*** RECORDS SUPPLIED ***

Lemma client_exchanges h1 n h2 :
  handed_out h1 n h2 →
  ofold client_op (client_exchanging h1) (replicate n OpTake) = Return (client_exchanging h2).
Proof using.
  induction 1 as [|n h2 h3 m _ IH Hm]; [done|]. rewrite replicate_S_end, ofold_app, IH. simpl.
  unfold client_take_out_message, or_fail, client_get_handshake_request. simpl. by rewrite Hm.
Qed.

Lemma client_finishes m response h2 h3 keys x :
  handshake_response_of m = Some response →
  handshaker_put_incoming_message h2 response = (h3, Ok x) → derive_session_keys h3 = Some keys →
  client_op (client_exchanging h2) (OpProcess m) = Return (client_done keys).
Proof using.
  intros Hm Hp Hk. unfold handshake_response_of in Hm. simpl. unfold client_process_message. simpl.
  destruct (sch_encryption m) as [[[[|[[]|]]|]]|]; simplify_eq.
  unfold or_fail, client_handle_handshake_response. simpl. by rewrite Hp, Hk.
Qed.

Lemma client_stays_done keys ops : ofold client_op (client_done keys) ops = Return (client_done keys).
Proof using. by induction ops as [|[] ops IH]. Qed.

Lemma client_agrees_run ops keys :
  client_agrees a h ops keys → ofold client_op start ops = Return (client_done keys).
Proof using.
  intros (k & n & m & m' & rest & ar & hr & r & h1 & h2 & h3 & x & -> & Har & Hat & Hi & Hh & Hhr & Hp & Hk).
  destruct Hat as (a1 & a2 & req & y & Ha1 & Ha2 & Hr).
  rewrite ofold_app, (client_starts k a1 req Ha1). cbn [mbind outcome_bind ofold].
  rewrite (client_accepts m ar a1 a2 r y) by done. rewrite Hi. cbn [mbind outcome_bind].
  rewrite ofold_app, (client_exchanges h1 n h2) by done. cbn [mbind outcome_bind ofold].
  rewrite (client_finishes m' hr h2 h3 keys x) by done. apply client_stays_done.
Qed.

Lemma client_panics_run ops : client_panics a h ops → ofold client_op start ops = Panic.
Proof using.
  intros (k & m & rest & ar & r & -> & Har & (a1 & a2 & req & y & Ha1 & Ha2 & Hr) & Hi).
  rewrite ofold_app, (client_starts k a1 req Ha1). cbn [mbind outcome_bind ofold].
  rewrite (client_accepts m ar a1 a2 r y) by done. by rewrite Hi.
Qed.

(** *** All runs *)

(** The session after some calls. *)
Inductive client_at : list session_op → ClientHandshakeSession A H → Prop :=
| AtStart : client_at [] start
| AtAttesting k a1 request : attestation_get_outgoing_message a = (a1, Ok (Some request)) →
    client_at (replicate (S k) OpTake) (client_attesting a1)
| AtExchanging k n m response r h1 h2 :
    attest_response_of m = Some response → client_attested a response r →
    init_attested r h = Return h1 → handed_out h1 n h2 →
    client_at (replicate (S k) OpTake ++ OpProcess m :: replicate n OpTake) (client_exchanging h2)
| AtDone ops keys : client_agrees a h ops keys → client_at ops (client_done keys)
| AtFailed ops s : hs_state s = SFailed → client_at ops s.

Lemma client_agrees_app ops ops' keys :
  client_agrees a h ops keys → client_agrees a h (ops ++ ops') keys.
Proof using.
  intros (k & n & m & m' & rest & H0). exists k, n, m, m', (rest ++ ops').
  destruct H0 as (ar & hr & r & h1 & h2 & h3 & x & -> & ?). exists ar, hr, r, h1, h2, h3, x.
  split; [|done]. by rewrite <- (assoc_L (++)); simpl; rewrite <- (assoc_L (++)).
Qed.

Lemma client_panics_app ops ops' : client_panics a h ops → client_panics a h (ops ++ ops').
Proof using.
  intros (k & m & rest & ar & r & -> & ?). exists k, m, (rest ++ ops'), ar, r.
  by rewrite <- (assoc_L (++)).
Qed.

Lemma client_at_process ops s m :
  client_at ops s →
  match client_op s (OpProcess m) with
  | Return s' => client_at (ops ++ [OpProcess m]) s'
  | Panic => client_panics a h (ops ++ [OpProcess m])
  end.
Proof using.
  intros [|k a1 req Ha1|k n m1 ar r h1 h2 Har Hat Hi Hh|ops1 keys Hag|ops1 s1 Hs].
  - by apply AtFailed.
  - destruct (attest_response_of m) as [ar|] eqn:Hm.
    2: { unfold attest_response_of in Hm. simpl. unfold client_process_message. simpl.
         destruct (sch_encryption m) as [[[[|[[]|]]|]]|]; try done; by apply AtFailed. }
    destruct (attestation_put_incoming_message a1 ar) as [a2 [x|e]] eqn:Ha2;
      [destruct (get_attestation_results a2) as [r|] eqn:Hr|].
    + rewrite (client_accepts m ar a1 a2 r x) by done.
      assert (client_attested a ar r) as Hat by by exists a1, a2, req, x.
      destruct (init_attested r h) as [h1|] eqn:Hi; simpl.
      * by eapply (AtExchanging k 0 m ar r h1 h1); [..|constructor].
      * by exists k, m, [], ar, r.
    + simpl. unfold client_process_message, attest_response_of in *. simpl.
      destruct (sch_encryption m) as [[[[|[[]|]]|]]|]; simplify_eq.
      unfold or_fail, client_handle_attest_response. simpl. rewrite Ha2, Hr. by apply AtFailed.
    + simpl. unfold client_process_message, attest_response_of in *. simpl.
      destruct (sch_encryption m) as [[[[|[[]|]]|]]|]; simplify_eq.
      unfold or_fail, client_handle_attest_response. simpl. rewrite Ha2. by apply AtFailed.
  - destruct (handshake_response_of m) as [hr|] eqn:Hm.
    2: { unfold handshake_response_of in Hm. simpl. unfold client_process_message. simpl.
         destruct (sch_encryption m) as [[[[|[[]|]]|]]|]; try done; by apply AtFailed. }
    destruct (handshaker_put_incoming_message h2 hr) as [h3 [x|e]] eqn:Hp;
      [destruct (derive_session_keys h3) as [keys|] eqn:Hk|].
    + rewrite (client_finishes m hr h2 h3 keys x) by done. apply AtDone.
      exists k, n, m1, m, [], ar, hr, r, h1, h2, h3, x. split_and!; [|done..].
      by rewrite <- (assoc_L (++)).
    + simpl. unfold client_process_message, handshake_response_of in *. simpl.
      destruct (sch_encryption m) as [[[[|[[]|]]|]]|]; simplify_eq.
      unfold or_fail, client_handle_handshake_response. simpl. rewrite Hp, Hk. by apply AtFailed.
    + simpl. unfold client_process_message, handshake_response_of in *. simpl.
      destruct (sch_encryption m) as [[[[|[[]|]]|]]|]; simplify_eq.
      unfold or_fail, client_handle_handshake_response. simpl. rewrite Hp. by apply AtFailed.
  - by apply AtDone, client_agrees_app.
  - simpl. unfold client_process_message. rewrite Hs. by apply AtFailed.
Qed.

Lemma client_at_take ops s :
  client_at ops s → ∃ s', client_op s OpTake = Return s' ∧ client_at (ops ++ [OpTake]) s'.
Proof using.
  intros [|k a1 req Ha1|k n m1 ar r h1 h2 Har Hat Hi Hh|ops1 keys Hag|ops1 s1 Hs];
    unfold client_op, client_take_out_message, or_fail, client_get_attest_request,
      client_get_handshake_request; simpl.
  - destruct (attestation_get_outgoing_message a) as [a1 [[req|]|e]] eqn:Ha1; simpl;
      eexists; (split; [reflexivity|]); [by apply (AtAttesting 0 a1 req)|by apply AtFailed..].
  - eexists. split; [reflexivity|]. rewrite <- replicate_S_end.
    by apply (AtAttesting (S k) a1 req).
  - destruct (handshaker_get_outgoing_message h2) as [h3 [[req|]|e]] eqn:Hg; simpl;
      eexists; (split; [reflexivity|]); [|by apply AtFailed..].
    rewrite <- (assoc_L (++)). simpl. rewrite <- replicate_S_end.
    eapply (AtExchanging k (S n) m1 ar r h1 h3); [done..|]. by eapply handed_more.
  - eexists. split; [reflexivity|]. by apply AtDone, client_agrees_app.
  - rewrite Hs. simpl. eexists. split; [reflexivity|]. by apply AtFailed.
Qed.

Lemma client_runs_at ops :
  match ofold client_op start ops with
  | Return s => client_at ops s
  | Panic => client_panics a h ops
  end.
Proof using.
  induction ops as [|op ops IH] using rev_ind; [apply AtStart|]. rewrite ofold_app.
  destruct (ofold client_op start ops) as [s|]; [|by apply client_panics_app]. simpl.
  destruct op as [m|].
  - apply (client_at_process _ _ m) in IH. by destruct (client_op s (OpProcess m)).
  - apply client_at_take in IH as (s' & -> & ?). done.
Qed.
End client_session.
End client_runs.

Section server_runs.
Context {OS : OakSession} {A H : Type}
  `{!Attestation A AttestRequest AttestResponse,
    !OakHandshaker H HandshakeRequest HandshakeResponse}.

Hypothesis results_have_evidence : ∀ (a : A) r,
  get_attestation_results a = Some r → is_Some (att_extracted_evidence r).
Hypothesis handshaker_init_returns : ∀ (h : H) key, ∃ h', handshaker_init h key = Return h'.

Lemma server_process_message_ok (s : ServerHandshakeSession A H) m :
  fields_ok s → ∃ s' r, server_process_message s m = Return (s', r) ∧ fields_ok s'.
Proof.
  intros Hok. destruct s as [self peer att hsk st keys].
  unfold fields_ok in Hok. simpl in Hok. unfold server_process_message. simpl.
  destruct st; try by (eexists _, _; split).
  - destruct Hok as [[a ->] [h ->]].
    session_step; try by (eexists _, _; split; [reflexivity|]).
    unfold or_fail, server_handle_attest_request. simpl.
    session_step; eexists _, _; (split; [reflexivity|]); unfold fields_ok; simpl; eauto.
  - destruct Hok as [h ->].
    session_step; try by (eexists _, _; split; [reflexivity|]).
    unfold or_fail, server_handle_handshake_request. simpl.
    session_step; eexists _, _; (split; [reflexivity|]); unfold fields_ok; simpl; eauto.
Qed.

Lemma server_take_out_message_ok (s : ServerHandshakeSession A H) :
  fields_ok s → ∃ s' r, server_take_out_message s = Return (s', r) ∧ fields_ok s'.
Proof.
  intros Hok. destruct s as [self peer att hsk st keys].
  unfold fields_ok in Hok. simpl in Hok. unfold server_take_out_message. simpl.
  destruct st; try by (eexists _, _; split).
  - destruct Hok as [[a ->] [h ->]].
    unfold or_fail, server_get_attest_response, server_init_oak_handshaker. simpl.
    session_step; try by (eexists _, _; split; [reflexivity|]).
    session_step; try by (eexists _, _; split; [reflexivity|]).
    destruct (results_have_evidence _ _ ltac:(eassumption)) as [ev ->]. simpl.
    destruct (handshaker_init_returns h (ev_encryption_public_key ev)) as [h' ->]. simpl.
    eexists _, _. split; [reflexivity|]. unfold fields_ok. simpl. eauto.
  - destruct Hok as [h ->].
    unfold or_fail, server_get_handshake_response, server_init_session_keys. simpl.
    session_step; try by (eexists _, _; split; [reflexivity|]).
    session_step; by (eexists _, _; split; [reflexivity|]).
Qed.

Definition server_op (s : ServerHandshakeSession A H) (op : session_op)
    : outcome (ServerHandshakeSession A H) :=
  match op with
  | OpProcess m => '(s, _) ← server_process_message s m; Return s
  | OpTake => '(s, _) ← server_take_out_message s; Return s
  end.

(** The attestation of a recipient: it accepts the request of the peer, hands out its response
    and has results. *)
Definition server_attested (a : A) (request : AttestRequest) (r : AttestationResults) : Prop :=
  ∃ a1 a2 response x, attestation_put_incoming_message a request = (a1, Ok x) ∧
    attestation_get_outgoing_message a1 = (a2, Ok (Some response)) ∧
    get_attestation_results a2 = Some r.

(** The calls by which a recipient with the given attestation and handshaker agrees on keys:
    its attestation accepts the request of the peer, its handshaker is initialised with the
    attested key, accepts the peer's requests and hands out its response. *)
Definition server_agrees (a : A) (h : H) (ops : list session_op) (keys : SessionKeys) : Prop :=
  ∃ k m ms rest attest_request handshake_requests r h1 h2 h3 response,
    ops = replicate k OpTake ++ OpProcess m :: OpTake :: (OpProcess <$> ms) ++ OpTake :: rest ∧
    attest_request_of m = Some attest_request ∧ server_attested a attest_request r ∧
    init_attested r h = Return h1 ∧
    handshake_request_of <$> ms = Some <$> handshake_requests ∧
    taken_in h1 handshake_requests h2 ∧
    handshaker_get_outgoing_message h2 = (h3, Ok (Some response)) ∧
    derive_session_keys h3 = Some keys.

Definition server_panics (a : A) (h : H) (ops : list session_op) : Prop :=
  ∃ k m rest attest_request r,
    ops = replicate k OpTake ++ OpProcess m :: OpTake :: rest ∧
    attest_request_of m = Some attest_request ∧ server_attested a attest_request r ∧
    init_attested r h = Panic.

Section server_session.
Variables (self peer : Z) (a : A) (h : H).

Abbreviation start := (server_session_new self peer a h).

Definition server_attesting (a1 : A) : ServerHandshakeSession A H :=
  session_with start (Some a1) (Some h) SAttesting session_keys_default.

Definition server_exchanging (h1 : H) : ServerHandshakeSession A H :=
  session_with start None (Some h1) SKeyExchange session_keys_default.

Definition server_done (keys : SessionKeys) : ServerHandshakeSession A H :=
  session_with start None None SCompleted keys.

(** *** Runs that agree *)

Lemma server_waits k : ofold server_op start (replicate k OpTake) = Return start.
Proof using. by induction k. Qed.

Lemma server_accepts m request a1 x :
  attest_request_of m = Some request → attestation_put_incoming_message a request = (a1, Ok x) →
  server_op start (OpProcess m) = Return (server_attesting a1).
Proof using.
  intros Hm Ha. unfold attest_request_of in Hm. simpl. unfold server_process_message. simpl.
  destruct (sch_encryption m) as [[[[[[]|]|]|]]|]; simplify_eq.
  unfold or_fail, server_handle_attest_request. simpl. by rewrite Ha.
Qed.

***
*** RECORDS SUPPLIED ***

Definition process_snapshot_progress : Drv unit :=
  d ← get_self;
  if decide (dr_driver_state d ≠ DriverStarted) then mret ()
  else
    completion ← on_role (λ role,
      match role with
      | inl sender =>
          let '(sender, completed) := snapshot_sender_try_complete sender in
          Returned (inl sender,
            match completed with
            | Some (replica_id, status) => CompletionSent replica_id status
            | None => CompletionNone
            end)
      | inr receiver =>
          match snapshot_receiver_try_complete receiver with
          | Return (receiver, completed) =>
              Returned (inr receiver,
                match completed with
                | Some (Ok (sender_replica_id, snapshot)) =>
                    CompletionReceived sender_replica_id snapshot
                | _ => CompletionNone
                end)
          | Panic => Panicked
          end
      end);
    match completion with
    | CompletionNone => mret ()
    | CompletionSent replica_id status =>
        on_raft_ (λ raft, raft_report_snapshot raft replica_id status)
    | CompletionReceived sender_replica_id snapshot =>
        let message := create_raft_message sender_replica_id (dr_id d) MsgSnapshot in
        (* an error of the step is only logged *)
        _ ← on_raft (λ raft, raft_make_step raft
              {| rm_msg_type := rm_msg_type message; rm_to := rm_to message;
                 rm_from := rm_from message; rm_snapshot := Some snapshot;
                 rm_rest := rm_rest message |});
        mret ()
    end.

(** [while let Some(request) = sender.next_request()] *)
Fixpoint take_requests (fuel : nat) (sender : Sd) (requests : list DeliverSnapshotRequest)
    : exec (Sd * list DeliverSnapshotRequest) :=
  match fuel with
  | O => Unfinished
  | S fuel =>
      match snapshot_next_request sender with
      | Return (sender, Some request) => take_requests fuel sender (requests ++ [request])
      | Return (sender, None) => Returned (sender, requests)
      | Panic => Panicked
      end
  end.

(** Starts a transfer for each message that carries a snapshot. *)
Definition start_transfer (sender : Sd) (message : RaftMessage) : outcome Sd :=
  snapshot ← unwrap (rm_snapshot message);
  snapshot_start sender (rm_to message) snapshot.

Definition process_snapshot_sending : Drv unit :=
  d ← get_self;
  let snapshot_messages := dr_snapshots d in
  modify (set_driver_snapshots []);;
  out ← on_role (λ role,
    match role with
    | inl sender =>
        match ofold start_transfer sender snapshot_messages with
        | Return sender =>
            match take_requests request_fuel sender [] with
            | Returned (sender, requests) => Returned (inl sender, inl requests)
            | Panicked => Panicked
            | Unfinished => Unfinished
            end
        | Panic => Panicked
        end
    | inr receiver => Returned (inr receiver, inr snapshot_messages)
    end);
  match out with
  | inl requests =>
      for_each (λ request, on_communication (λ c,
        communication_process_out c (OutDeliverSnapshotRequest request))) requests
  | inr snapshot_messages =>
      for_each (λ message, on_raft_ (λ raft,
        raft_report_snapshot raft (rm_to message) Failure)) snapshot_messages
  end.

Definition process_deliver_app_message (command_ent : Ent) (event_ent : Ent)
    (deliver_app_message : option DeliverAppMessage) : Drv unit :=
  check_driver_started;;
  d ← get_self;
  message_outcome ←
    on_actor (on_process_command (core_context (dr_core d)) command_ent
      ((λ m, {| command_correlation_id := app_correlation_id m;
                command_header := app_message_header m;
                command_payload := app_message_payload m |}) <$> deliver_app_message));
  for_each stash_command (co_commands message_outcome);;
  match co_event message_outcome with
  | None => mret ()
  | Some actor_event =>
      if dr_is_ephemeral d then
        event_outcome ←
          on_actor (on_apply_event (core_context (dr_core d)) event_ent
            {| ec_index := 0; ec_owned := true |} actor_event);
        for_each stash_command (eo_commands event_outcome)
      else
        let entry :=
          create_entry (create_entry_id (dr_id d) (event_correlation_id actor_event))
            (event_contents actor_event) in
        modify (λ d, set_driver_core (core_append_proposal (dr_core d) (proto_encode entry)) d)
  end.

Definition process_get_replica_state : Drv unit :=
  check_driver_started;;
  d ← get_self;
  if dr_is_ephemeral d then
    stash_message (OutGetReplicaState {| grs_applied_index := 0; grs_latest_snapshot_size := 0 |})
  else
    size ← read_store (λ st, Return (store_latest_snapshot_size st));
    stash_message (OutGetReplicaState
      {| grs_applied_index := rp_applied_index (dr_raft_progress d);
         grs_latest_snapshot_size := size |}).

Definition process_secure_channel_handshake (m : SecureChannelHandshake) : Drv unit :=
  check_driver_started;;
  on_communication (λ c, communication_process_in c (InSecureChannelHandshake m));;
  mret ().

***
*** RECORDS SUPPLIED ***

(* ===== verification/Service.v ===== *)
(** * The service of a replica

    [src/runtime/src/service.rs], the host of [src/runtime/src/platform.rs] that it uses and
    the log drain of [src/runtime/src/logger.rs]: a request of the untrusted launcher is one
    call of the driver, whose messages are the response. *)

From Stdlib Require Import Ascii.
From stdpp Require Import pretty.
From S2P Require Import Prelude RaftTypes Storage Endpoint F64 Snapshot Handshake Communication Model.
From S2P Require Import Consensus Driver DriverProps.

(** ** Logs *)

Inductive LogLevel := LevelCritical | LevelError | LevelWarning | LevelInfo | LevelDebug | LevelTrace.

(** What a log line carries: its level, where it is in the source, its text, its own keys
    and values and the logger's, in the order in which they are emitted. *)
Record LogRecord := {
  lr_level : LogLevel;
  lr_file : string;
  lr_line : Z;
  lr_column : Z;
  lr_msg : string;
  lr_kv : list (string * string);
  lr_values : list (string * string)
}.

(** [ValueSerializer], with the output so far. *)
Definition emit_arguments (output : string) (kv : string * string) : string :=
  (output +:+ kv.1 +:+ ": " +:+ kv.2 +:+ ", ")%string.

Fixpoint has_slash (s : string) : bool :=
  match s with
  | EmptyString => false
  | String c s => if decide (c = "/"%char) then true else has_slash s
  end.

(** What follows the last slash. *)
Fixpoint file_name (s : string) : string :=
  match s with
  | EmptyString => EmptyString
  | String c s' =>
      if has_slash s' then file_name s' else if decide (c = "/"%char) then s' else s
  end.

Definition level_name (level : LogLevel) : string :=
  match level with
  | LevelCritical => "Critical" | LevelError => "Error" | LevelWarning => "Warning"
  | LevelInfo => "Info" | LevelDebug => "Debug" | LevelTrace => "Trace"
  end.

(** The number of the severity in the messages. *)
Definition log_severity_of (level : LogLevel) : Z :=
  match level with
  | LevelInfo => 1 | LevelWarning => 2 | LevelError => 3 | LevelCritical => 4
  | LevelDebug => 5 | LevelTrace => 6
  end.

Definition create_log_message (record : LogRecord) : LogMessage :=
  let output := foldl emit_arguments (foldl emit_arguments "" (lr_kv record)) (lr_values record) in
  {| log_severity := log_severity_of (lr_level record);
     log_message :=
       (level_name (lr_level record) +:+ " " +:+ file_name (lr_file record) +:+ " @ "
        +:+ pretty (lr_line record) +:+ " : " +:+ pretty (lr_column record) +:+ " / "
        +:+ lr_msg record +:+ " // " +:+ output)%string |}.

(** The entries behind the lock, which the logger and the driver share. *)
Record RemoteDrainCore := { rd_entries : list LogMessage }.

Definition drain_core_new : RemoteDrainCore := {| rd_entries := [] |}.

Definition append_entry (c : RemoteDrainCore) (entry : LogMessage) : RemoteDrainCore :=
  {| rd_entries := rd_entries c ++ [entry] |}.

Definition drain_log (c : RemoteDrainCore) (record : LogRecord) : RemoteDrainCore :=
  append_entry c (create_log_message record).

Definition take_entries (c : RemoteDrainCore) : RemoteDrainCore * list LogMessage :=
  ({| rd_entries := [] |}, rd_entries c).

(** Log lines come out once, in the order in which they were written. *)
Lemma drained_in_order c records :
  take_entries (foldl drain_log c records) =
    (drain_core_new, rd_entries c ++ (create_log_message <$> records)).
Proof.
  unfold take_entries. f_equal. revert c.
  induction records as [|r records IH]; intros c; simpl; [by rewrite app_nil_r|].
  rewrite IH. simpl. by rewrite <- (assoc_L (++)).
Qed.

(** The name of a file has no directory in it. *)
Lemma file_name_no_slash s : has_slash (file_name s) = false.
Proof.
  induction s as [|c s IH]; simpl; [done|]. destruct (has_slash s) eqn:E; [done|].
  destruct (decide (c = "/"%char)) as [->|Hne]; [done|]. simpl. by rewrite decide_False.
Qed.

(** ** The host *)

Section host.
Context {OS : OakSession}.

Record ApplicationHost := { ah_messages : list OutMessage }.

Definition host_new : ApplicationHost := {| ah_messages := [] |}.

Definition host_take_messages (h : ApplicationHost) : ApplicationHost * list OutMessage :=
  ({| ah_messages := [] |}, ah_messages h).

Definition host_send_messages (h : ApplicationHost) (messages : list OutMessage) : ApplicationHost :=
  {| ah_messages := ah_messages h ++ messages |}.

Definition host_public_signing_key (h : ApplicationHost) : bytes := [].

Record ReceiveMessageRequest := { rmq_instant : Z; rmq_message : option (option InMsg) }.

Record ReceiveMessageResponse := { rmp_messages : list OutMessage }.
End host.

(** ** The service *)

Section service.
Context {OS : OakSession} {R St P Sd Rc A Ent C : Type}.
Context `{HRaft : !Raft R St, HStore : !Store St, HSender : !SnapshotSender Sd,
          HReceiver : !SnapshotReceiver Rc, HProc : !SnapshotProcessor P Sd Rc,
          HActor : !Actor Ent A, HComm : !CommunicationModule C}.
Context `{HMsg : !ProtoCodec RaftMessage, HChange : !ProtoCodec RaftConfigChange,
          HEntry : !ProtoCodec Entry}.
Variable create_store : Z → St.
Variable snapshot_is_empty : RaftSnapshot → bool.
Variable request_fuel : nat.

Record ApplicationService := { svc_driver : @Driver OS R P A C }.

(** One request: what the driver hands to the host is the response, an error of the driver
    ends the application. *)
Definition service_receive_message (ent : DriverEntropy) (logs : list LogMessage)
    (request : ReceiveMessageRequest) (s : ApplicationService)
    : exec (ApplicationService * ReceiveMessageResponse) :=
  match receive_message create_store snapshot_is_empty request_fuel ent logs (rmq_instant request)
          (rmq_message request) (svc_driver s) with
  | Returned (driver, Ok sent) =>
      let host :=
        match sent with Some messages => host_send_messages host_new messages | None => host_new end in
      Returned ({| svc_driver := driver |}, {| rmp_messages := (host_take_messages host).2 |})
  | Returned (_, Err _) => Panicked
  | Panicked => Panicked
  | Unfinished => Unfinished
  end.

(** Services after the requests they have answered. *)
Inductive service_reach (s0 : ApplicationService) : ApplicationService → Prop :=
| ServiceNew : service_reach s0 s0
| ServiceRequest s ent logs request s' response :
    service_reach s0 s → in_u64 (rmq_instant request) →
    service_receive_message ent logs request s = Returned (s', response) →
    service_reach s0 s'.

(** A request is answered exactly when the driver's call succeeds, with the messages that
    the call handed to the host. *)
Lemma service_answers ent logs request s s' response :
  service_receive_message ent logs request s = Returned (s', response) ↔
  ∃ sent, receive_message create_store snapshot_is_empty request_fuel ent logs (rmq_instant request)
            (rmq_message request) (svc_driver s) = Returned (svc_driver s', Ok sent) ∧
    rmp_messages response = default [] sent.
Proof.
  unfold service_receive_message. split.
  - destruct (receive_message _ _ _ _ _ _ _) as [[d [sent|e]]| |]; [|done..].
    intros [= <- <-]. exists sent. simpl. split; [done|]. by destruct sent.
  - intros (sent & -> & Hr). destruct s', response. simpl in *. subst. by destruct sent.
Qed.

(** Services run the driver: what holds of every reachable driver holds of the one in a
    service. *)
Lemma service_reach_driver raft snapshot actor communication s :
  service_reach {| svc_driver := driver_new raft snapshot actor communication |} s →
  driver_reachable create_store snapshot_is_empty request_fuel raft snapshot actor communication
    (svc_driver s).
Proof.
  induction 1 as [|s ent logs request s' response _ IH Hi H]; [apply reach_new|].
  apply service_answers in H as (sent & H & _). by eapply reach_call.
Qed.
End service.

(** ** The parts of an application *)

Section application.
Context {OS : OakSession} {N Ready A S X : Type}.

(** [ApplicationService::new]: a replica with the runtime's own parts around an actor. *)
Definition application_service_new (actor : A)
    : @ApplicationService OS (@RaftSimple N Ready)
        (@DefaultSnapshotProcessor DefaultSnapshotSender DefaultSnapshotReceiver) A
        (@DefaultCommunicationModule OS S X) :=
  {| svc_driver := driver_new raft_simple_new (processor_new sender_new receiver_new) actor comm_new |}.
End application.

***

> _ASSIGNED TASK_: Within the material above, copy exactly the lines from the line that holds "handshaker_get_outgoing_message h2 = (h3, Ok" up to and including the line that holds "session_with start (Some".

> _SOLVED EXERCISE_:
    handshaker_get_outgoing_message h2 = (h3, Ok (Some response)) ∧
    derive_session_keys h3 = Some keys.

Definition server_panics (a : A) (h : H) (ops : list session_op) : Prop :=
  ∃ k m rest attest_request r,
    ops = replicate k OpTake ++ OpProcess m :: OpTake :: rest ∧
    attest_request_of m = Some attest_request ∧ server_attested a attest_request r ∧
    init_attested r h = Panic.

Section server_session.
Variables (self peer : Z) (a : A) (h : H).

Abbreviation start := (server_session_new self peer a h).

Definition server_attesting (a1 : A) : ServerHandshakeSession A H :=
  session_with start (Some a1) (Some h) SAttesting session_keys_default.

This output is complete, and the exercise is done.